(Saved entries)
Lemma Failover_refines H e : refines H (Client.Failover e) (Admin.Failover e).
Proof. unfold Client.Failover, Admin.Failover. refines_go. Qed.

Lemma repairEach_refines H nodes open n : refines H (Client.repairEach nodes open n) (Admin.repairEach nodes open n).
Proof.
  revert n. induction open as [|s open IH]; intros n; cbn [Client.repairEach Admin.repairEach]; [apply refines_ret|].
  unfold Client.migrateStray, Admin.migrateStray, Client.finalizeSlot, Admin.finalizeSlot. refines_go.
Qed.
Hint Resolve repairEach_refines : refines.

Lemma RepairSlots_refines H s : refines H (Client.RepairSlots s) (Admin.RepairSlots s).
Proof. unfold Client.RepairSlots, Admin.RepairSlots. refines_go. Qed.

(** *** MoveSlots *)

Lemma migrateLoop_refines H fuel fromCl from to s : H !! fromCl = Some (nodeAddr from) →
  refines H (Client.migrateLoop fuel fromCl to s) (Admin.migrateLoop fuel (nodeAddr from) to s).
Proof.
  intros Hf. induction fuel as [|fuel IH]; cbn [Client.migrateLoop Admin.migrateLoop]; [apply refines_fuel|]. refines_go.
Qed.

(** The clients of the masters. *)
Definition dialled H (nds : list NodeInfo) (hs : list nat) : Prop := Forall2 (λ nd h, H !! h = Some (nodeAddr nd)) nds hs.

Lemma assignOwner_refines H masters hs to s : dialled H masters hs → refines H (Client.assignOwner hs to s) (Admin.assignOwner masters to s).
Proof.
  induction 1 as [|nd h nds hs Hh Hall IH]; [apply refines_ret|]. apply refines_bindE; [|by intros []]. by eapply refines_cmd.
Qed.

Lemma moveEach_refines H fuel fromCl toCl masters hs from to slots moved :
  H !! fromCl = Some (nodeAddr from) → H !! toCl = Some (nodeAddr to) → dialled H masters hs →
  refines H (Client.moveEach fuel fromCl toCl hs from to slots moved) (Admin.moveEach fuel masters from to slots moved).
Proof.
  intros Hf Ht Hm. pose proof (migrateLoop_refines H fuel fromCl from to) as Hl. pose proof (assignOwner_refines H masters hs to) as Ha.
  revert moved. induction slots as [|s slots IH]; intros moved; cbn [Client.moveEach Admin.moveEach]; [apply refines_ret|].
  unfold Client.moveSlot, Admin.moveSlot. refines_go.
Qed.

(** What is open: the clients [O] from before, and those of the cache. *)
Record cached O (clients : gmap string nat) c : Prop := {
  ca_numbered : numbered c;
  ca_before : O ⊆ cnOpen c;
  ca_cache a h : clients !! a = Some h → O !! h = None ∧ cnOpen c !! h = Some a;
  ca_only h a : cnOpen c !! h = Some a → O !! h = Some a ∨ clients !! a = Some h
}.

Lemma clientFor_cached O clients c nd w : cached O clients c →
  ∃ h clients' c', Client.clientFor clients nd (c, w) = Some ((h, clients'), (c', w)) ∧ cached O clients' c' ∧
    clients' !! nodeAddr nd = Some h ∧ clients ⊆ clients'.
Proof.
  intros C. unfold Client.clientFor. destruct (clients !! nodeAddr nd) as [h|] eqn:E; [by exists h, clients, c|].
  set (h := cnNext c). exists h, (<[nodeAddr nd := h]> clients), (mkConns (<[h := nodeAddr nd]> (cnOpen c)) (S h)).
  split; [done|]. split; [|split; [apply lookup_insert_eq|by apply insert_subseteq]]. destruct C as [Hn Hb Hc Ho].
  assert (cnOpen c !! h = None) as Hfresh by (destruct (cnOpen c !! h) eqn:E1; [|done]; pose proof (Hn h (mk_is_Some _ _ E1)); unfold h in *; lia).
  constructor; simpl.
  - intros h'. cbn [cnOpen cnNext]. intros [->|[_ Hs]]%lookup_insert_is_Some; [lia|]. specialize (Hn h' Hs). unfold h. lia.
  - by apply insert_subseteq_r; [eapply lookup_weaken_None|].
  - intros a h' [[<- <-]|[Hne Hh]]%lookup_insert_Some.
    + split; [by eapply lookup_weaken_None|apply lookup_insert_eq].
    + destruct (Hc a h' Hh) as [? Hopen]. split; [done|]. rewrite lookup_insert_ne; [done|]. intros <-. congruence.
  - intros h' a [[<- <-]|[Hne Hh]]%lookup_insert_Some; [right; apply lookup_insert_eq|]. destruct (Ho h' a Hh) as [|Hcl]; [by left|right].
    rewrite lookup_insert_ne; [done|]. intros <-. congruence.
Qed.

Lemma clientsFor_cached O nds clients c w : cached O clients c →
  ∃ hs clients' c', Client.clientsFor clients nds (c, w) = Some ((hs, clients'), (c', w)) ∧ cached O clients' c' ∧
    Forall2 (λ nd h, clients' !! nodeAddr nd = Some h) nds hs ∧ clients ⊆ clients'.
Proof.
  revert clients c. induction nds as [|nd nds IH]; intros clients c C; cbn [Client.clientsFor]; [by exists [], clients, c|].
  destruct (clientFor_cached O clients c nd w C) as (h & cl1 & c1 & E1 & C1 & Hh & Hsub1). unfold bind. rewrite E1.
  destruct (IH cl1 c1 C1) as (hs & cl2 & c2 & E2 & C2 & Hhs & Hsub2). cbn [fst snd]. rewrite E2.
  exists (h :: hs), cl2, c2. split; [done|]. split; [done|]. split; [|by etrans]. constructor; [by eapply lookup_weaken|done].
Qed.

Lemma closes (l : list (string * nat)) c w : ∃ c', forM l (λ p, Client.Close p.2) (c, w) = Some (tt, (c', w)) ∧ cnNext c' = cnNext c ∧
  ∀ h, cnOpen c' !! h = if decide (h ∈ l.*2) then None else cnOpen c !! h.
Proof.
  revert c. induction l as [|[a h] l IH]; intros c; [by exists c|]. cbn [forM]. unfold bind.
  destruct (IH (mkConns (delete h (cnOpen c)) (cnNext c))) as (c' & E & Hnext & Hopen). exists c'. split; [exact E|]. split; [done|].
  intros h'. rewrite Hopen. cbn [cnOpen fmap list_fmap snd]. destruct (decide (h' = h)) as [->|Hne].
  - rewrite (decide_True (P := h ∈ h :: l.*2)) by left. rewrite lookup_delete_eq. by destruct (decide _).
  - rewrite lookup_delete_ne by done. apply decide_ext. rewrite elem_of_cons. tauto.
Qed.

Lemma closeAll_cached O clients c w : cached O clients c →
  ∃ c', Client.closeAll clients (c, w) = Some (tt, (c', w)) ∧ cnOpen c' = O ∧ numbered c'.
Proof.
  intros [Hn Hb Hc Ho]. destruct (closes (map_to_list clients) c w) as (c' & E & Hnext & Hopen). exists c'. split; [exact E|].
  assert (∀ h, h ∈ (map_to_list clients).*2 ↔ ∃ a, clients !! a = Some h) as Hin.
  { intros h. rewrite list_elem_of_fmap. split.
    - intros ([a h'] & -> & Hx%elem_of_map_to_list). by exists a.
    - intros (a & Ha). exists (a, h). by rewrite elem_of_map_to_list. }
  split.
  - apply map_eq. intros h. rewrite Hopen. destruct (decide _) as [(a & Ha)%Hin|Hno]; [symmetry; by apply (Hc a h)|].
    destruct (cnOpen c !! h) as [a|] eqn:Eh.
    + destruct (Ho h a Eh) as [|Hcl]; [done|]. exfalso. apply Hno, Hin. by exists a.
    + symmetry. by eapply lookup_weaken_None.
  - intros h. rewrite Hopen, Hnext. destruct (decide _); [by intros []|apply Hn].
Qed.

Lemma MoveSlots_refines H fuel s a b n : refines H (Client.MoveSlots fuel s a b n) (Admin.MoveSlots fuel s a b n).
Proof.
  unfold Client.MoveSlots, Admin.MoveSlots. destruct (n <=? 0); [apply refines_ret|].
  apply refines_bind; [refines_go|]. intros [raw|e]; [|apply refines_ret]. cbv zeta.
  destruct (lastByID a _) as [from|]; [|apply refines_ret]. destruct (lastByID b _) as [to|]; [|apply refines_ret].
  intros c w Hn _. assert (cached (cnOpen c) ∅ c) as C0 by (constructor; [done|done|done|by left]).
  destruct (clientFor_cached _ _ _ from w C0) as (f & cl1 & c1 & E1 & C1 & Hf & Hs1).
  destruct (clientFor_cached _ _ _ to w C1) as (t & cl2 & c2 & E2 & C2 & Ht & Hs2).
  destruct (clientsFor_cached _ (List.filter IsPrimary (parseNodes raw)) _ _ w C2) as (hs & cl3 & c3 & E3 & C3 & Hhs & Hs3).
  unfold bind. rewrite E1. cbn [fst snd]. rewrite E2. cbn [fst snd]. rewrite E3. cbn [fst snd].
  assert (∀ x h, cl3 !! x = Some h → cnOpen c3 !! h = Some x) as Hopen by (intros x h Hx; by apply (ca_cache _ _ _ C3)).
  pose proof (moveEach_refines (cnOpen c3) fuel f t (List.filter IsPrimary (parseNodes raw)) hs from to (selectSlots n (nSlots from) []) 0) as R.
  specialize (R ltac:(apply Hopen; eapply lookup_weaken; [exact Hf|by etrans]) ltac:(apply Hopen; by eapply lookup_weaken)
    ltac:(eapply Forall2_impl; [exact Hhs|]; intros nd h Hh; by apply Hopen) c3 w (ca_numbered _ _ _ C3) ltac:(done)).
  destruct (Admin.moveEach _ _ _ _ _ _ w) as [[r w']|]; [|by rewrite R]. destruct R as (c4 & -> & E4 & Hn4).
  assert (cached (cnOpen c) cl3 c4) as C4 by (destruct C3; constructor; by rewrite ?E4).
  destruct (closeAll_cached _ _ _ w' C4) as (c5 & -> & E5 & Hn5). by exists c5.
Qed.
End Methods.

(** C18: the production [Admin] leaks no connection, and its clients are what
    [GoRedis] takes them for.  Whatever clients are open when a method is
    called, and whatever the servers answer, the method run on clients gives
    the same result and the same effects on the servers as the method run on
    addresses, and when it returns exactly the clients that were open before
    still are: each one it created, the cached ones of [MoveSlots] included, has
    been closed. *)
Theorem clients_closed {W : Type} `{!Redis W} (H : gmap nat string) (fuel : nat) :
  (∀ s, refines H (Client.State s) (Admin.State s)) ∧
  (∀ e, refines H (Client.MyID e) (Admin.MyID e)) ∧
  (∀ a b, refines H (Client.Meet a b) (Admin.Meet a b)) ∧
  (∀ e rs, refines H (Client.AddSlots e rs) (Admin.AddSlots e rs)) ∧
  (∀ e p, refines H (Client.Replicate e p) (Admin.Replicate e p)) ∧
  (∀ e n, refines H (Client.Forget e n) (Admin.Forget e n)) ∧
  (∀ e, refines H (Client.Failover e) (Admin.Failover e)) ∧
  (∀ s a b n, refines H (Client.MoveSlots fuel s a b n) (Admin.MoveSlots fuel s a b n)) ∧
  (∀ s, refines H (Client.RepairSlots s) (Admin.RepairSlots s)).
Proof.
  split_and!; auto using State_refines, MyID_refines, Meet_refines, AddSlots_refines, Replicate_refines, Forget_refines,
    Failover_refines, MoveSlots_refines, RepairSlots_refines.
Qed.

• [REQUIRED WORK]: Every line of the entries above that holds "string" should be copied out.

• [ANSWER TO THIS PROBLEM]:
Record cached O (clients : gmap string nat) c : Prop := {
Lemma closes (l : list (string * nat)) c w : ∃ c', forM l (λ p, Client.Close p.2) (c, w) = Some (tt, (c', w)) ∧ cnNext c' = cnNext c ∧
Theorem clients_closed {W : Type} `{!Redis W} (H : gmap nat string) (fuel : nat) :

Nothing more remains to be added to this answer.